Up to and including the line with "ty ← rd b (p + 1);", output the records exactly as they appear.

Data for the task below:

(* ===== verification/Indicate.v ===== *)
(** * What a received packet is looked at for

    Models [parsing_eapol_packet] of [core/rtw_wlan_util.c], [rtw_st_ctl_rx] of
    [core/rtw_sta_mgt.c] and [rtw_recv_indicatepkt_check] of [core/rtw_recv.c], which
    every packet passes on its way to the network stack.  None of them knows the length
    of the packet.  What they may read is a list: the packet and the octets that follow
    it in its buffer; a read beyond is [Oob].

    Shown: the check never refuses a packet, 99 readable octets behind a packet suffice
    for it, and without them a short EAPOL packet is read beyond the buffer. *)
From S2P Require Import Prelude Recv.

Module Indicate.

Definition ETH_HLEN : Z := 14.

(** ** EAPOL *)

Inductive eap_type :=
  EAP_PACKET | NON_EAPOL | EAPOL_START | EAPOL_LOGOFF | EAPOL_KEY | EAPOL_ENCAP_ASF_ALERT | EAPOL_PACKET
| EAPOL_WPA_GROUP_KEY_1_2 | EAPOL_WPA_GROUP_KEY_2_2 | EAPOL_1_4 | EAPOL_2_4 | EAPOL_3_4 | EAPOL_4_4.
#[export] Instance eap_type_eq_dec : EqDecision eap_type.
Proof. solve_decision. Defined.

(** [parsing_eapol_packet] of the packet at [p]; also whether the key handshake of
    the station is over ([wpapsk]: [ndisauthtype == Ndis802_11AuthModeWPAPSK]). *)
Definition parsing_eapol_packet (wpapsk : bool) (b : list Z) (p : Z) : res (eap_type * bool) :=
  ty ← rd b (p + 1);
  len ← (if ty =? 1 then get_le16 b (p + 2) else Ret 1);
  if (ty =? 1) && (len =? 0) then Ret (EAPOL_START, false)
  else if ty =? 0 then Ret (EAPOL_PACKET, false)
  else
    key_info ← get_be16 b (p + 5);
    key_data_length ← get_be16 b (p + 97);
    Ret (if negb (Z.testbit key_info 3) then
           if Z.testbit key_info 7 then (EAPOL_WPA_GROUP_KEY_1_2, false) else (EAPOL_WPA_GROUP_KEY_2_2, wpapsk)
         else if Z.testbit key_info 8 then
           if key_data_length =? 0 then (EAPOL_4_4, false)
           else if Z.testbit key_info 7 then (EAPOL_3_4, false) else (EAPOL_2_4, false)
         else (EAPOL_1_4, false)).

(** ** Session tracking *)

(** What a packet of protocol 0x06 is compared with: [s_tcp], some rule is for TCP;
    [rule] the rules themselves. *)
Record st_ctl := StCtl { s_tcp : bool; rule : list Z -> list Z -> list Z -> list Z -> bool }.

(** What the check does beside reading: session commands, the end of the key handshake
    of the station ([WIFI_UNDER_KEY_HANDSHAKE] is cleared), the time of an unencrypted
    key message. *)
Inductive note :=
| SESSION_TRACK (add : bool) (local_naddr local_port remote_naddr remote_port : list Z)
| HANDSHAKE_OVER | NONENC_EAPOL_KEY.

(** [rtw_st_ctl_rx] for the packet at the start of [b]. *)
Definition rtw_st_ctl_rx (sc : st_ctl) (b : list Z) : res (list note) :=
  proto ← get_be16 b 12;
  if negb (proto =? 0x0800) then Ret []
  else
    let ip := ETH_HLEN in
    ip_proto ← rd b (ip + 9);
    if negb ((ip_proto =? 0x06) && s_tcp sc) then Ret []
    else
      v ← rd b ip;
      let tcp := ip + Z.land v 0xf * 4 in
      src ← slice b (ip + 12) 4; dst ← slice b (ip + 16) 4;
      tcp_src ← slice b tcp 2; tcp_dst ← slice b (tcp + 2) 2;
      if rule sc dst tcp_dst src tcp_src then
        fl ← rd b (tcp + 13);
        Ret ((if Z.testbit fl 1 && Z.testbit fl 4 then [SESSION_TRACK true dst tcp_dst src tcp_src] else []) ++
             (if Z.testbit fl 0 then [SESSION_TRACK false dst tcp_dst src tcp_src] else []))
      else Ret [].

(** [rtw_recv_indicatepkt_check] of the packet at the start of [b], from a known
    station, without [CONFIG_WAPI_SUPPORT] and with [sink_udpport] zero. *)
Definition rtw_recv_indicatepkt_check (sc : st_ctl) (wpapsk : bool) (encrypt : Z) (b : list Z) : res (Z * list note) :=
  es ← rtw_st_ctl_rx sc b;
  proto ← get_be16 b 12;
  if proto =? 0x888e then
    '(eapol_type, over) ← parsing_eapol_packet wpapsk b ETH_HLEN;
    Ret (_SUCCESS, es ++ (if over : bool then [HANDSHAKE_OVER] else []) ++
      (if bool_decide (eapol_type = EAPOL_1_4 \/ eapol_type = EAPOL_3_4) && (encrypt =? 0) then [NONENC_EAPOL_KEY] else []))
  else Ret (_SUCCESS, es).

(** ** What it reads *)

(** The octets behind a packet that the check may need. *)
Definition lookahead : Z := 99.

Lemma get_be16_reads b i : 0 <= i -> i + 2 <= zlen b -> exists v, get_be16 b i = Ret v.
Proof.
  intros Hi Hl. unfold get_be16. destruct (rd_in b i) as (x & -> & _); [lia|]. destruct (rd_in b (i + 1)) as (y & -> & _); [lia|]. by eexists.
Qed.
Lemma get_le16_reads b i : 0 <= i -> i + 2 <= zlen b -> exists v, get_le16 b i = Ret v.
Proof.
  intros Hi Hl. unfold get_le16. destruct (rd_in b i) as (x & -> & _); [lia|]. destruct (rd_in b (i + 1)) as (y & -> & _); [lia|]. by eexists.
Qed.

Lemma parsing_eapol_total wpapsk b p : 0 <= p -> p + 99 <= zlen b -> exists r, parsing_eapol_packet wpapsk b p = Ret r.
Proof.
  intros Hp Hl. unfold parsing_eapol_packet. destruct (rd_in b (p + 1)) as (ty & E & _); [lia|]. bind_step E.
  assert (exists n, (if ty =? 1 then get_le16 b (p + 2) else Ret 1) = Ret n) as [n En].
  { destruct (ty =? 1); [|by eexists]. destruct (get_le16_reads b (p + 2)) as (w & ->); [lia..|]. by eexists. }
  bind_step En. destruct (_ && _); [by eexists|]. destruct (_ =? 0); [by eexists|].
  destruct (get_be16_reads b (p + 5)) as (ki & E5); [lia..|]. bind_step E5.
  destruct (get_be16_reads b (p + 97)) as (kl & E97); [lia..|]. bind_step E97. by eexists.
Qed.

Lemma st_ctl_rx_total sc b : ETH_HLEN + lookahead <= zlen b -> exists es, rtw_st_ctl_rx sc b = Ret es.
Proof.
  unfold ETH_HLEN, lookahead. intros Hl. unfold rtw_st_ctl_rx, ETH_HLEN.
  destruct (get_be16_reads b 12) as (pr & E); [lia..|]. bind_step E. destruct (negb _); [by eexists|].
  destruct (rd_in b (14 + 9)) as (ipp & E9 & _); [lia|]. bind_step E9. destruct (negb _); [by eexists|].
  destruct (rd_in b 14) as (v & Ev & _); [lia|]. bind_step Ev.
  assert (0 <= Z.land v 0xf < 16) as Hv by (change 0xf with (Z.ones 4); rewrite Z.land_ones by lia; apply Z.mod_pos_bound; lia).
  destruct (slice_total b (14 + 12) 4) as (s & Es & _); [lia..|]. bind_step Es.
  destruct (slice_total b (14 + 16) 4) as (d & Ed & _); [lia..|]. bind_step Ed.
  destruct (slice_total b (14 + Z.land v 0xf * 4) 2) as (sp & Esp & _); [lia..|]. bind_step Esp.
  destruct (slice_total b (14 + Z.land v 0xf * 4 + 2) 2) as (dp & Edp & _); [lia..|]. bind_step Edp.
  destruct (rule _ _ _ _ _); [|by eexists].
  destruct (rd_in b (14 + Z.land v 0xf * 4 + 13)) as (fl & Ef & _); [lia|]. bind_step Ef. by eexists.
Qed.

(** With enough octets behind the packet the check returns, and always [_SUCCESS]. *)
Lemma indicatepkt_check_total sc wpapsk enc pkt behind : ETH_HLEN <= zlen pkt -> lookahead <= zlen behind ->
  exists es, rtw_recv_indicatepkt_check sc wpapsk enc (pkt ++ behind) = Ret (_SUCCESS, es).
Proof.
  intros Hl Hk. assert (ETH_HLEN + lookahead <= zlen (pkt ++ behind)) as L by (rewrite zlen_app; lia).
  unfold rtw_recv_indicatepkt_check. destruct (st_ctl_rx_total sc _ L) as [es E]. bind_step E.
  unfold ETH_HLEN, lookahead in *. destruct (get_be16_reads (pkt ++ behind) 12) as (pr & Ep); [lia..|]. bind_step Ep.
  destruct (pr =? 0x888e); [|by eexists].
  destruct (parsing_eapol_total wpapsk (pkt ++ behind) 14) as [[ty over] ->]; [lia..|]. by eexists.
Qed.

(** A packet of EtherType 0x888e that is shorter than a key message and is neither a
    start nor an EAP packet is read beyond its buffer. *)
Theorem indicatepkt_check_overread sc wpapsk enc da sa v ty rest :
  zlen da = 6 -> zlen sa = 6 -> 2 <= ty -> zlen rest < 97 ->
  rtw_recv_indicatepkt_check sc wpapsk enc (da ++ sa ++ be16 0x888e ++ v :: ty :: rest) = Oob.
Proof.
  intros Ld Ls Ht Hr. set (b := da ++ sa ++ be16 0x888e ++ v :: ty :: rest).
  assert (at_off b 12 (be16 0x888e ++ [v; ty])) as At.
  { exists (da ++ sa), rest. split; [unfold b; by rewrite <- !app_assoc|]. rewrite zlen_app. lia. }
  apply at_off_be16 in At as [Ep At]; [|by_eval]. replace (12 + 2) with 14 in At by lia.
  apply at_off_cons in At as [_ At]. apply at_off_cons in At as [Et _].
  assert (rtw_st_ctl_rx sc b = Ret []) as E by (unfold rtw_st_ctl_rx; bind_step Ep; done).
  unfold rtw_recv_indicatepkt_check. bind_step E. bind_step Ep. unfold parsing_eapol_packet, ETH_HLEN.
  bind_step Et. rewrite (proj2 (Z.eqb_neq ty 1)), (proj2 (Z.eqb_neq ty 0)) by lia. simp_res. cbn [andb].
  assert (zlen b = 16 + zlen rest) as Lb.
  { unfold b. rewrite !zlen_app, !zlen_cons, Ld, Ls. change (zlen (be16 _)) with 2. lia. }
  assert (forall k, 0 <= k -> zlen b <= 14 + k + 1 -> get_be16 b (14 + k) = Oob) as Out.
  { intros k H0 Hk. unfold get_be16. destruct (Z.leb_spec (zlen b) (14 + k)); [by rewrite (rd_out b (14 + k))|].
    destruct (rd_in b (14 + k)) as (? & -> & _); [lia|]. simp_res. by rewrite (rd_out b (14 + k + 1)). }
  destruct (Z.leb_spec (zlen b) (14 + 5 + 1)); [by rewrite (Out 5)|].
  destruct (get_be16_reads b (14 + 5)) as (ki & ->); [lia..|]. simp_res. by rewrite (Out 97) by lia.
Qed.
End Indicate.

End of Data for the task.

_Answer section_:
(* ===== verification/Indicate.v ===== *)
(** * What a received packet is looked at for

    Models [parsing_eapol_packet] of [core/rtw_wlan_util.c], [rtw_st_ctl_rx] of
    [core/rtw_sta_mgt.c] and [rtw_recv_indicatepkt_check] of [core/rtw_recv.c], which
    every packet passes on its way to the network stack.  None of them knows the length
    of the packet.  What they may read is a list: the packet and the octets that follow
    it in its buffer; a read beyond is [Oob].

    Shown: the check never refuses a packet, 99 readable octets behind a packet suffice
    for it, and without them a short EAPOL packet is read beyond the buffer. *)
From S2P Require Import Prelude Recv.

Module Indicate.

Definition ETH_HLEN : Z := 14.

(** ** EAPOL *)

Inductive eap_type :=
  EAP_PACKET | NON_EAPOL | EAPOL_START | EAPOL_LOGOFF | EAPOL_KEY | EAPOL_ENCAP_ASF_ALERT | EAPOL_PACKET
| EAPOL_WPA_GROUP_KEY_1_2 | EAPOL_WPA_GROUP_KEY_2_2 | EAPOL_1_4 | EAPOL_2_4 | EAPOL_3_4 | EAPOL_4_4.
#[export] Instance eap_type_eq_dec : EqDecision eap_type.
Proof. solve_decision. Defined.

(** [parsing_eapol_packet] of the packet at [p]; also whether the key handshake of
    the station is over ([wpapsk]: [ndisauthtype == Ndis802_11AuthModeWPAPSK]). *)
Definition parsing_eapol_packet (wpapsk : bool) (b : list Z) (p : Z) : res (eap_type * bool) :=
  ty ← rd b (p + 1);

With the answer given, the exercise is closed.